#### THE TASK
Wherever the line with "intros Hv. unfold" sits in the listing below, transcribe from it up to and including the line with "intros Hi Hv.", exactly, and leave the remaining lines out.

#### MATERIAL SUPPLIED

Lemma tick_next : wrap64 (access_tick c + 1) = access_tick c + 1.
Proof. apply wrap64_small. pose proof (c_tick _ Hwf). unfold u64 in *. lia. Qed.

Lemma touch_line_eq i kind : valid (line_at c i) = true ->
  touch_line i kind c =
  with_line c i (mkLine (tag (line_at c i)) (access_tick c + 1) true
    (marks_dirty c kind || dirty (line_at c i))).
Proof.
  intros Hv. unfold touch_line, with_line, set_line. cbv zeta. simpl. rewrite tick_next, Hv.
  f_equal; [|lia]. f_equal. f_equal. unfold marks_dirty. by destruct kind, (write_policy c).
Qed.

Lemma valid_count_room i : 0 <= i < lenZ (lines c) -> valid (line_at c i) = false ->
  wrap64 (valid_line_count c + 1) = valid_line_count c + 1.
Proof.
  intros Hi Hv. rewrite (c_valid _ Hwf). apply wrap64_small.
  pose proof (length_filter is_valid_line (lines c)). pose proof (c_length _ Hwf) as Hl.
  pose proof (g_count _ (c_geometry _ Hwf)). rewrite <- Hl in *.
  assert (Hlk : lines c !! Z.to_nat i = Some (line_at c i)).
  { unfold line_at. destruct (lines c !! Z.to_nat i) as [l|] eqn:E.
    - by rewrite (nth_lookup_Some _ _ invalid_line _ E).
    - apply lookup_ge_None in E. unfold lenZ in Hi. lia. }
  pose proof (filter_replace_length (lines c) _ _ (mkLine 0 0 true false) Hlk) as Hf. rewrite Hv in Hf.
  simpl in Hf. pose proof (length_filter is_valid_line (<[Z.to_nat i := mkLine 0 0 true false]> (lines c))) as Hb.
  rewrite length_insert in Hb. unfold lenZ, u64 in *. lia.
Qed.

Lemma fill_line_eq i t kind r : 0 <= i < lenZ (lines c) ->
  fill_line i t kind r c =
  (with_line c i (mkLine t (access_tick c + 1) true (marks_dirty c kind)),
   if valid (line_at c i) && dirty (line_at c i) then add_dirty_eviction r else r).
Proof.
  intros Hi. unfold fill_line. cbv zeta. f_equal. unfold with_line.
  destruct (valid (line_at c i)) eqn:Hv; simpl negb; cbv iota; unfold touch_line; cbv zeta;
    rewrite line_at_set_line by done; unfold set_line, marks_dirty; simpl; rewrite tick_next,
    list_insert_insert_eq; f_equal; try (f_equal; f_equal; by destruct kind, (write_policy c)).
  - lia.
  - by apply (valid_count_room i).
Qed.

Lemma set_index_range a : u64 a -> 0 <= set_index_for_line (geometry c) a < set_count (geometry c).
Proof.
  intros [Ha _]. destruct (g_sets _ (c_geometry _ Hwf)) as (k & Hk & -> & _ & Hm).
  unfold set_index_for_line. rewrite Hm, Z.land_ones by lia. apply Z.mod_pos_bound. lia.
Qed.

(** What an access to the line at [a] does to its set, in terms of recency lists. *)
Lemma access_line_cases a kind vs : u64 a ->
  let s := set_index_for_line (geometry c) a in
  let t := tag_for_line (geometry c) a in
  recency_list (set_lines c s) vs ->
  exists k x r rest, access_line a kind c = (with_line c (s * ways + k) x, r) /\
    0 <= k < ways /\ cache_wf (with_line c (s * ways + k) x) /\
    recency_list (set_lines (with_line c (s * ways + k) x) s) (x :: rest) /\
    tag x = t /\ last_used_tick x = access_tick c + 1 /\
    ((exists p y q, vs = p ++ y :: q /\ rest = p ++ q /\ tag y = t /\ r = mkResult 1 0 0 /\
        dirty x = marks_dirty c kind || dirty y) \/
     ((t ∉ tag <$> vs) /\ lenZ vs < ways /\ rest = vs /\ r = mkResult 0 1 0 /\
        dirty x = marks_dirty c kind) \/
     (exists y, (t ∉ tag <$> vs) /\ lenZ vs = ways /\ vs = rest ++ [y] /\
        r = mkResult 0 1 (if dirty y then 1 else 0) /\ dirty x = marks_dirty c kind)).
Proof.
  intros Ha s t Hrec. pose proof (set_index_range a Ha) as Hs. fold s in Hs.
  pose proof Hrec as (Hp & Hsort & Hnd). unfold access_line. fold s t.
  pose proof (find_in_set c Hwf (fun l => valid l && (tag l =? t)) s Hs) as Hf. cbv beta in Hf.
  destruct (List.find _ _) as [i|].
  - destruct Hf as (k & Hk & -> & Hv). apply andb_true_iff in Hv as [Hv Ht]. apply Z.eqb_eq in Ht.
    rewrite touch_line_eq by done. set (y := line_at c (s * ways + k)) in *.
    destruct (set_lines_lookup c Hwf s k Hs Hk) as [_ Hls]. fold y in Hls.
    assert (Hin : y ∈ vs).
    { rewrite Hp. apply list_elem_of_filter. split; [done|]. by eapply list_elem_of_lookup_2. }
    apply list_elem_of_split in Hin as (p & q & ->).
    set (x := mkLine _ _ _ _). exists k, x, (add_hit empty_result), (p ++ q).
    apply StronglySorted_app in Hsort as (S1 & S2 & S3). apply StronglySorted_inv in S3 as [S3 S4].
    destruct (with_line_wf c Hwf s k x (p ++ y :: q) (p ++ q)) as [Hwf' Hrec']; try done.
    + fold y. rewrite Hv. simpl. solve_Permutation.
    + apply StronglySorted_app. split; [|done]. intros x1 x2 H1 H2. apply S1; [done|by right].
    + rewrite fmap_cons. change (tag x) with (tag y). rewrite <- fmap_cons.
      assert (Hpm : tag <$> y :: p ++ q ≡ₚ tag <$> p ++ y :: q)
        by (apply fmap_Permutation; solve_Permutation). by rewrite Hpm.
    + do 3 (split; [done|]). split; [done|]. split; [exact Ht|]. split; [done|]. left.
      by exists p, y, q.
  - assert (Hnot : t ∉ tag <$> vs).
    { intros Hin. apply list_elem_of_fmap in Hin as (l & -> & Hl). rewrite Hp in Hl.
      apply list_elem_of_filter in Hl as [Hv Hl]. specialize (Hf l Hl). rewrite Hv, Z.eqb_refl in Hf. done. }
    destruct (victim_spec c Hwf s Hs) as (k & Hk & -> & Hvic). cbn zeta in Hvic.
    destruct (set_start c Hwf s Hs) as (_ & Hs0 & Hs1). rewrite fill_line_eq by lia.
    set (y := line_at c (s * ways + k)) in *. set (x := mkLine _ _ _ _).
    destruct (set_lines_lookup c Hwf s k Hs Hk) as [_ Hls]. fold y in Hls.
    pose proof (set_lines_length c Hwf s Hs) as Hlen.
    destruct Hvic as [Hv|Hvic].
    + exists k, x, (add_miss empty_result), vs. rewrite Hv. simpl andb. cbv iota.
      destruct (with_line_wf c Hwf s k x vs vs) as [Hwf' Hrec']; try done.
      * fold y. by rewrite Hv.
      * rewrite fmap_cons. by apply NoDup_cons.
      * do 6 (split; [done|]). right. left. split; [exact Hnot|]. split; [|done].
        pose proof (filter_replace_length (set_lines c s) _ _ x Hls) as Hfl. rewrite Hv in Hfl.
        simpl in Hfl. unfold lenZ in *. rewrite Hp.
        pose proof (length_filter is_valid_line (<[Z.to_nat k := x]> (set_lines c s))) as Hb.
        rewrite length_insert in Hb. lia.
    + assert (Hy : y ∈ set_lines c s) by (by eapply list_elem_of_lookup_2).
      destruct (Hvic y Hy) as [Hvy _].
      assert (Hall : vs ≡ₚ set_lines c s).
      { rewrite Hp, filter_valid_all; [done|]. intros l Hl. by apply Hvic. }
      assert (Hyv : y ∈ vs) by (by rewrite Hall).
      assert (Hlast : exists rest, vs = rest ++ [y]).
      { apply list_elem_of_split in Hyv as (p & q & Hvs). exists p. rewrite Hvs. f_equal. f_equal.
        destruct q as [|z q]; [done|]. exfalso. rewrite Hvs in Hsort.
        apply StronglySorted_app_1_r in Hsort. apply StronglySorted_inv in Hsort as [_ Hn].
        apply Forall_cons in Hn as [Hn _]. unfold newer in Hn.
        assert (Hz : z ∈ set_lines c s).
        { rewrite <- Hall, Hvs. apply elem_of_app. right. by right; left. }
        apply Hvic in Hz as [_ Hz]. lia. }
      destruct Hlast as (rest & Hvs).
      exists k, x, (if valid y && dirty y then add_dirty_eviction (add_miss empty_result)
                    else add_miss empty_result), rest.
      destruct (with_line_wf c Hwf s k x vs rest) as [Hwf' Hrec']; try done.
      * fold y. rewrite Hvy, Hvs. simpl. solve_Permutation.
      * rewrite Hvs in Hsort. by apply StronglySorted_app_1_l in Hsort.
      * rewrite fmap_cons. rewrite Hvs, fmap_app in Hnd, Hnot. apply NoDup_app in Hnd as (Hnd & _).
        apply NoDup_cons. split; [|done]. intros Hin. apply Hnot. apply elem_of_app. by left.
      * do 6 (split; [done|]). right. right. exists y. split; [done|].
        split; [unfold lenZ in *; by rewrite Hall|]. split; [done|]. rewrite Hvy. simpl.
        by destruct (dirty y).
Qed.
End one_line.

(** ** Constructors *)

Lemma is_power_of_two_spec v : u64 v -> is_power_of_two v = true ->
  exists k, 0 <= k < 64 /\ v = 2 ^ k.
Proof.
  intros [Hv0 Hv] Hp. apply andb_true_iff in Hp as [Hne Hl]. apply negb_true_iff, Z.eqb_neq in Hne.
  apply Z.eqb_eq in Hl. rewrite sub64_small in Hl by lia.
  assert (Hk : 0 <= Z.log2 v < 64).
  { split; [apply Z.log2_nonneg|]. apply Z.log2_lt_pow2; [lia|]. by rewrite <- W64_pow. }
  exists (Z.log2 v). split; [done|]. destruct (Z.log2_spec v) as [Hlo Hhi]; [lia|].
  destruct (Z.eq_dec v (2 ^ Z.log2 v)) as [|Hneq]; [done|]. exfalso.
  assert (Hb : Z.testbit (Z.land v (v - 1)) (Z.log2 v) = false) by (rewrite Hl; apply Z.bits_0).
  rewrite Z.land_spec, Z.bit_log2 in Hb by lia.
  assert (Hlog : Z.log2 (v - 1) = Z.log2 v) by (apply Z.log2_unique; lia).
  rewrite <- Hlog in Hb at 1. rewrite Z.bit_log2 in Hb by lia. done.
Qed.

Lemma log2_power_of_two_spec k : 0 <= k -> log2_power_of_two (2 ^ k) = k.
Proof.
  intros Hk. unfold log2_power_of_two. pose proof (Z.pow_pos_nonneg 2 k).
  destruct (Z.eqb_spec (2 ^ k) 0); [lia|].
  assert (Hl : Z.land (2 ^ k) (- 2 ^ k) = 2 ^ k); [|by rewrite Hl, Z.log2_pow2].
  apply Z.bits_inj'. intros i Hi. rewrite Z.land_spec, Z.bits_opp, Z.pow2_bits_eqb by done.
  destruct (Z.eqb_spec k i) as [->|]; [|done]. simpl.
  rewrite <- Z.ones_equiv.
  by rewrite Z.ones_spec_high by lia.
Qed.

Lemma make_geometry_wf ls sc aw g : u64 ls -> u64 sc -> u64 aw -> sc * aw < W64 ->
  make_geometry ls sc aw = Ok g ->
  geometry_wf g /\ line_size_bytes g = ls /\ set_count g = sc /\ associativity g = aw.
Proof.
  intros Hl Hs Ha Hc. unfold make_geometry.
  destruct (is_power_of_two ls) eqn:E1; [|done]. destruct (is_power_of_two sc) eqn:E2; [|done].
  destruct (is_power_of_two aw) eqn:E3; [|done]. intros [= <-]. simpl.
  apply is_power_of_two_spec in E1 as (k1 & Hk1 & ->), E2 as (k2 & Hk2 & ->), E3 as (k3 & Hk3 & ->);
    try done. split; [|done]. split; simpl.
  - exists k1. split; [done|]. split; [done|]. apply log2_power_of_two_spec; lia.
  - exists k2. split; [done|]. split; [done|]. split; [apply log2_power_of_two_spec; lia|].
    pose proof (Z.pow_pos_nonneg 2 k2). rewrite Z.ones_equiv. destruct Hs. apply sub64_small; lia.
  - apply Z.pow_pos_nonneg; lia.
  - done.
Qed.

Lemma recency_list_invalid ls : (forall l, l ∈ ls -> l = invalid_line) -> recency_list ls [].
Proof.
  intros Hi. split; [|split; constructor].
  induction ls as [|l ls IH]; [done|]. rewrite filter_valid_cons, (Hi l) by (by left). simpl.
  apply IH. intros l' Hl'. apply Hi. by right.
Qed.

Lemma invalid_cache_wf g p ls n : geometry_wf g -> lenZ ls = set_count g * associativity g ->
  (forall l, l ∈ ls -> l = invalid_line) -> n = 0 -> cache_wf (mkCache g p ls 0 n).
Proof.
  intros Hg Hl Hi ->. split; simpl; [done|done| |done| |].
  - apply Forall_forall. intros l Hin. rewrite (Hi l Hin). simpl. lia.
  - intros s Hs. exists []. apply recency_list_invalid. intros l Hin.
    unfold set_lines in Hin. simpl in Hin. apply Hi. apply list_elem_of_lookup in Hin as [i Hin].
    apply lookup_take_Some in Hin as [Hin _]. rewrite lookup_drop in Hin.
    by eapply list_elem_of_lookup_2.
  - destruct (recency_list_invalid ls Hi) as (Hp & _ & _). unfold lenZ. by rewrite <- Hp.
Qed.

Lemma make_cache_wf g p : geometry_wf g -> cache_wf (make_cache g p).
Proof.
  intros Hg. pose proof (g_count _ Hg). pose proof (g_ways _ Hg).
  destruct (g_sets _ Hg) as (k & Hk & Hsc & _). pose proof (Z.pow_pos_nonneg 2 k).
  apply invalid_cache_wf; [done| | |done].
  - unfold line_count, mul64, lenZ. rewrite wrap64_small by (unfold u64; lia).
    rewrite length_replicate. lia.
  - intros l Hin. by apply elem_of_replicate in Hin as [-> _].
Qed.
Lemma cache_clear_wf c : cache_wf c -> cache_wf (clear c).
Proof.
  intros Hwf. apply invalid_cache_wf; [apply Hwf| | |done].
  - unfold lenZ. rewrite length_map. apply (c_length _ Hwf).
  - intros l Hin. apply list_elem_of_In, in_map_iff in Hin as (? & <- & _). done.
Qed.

#### RESPONSE AREA
  intros Hv. unfold touch_line, with_line, set_line. cbv zeta. simpl. rewrite tick_next, Hv.
  f_equal; [|lia]. f_equal. f_equal. unfold marks_dirty. by destruct kind, (write_policy c).
Qed.

Lemma valid_count_room i : 0 <= i < lenZ (lines c) -> valid (line_at c i) = false ->
  wrap64 (valid_line_count c + 1) = valid_line_count c + 1.
Proof.
  intros Hi Hv. rewrite (c_valid _ Hwf). apply wrap64_small.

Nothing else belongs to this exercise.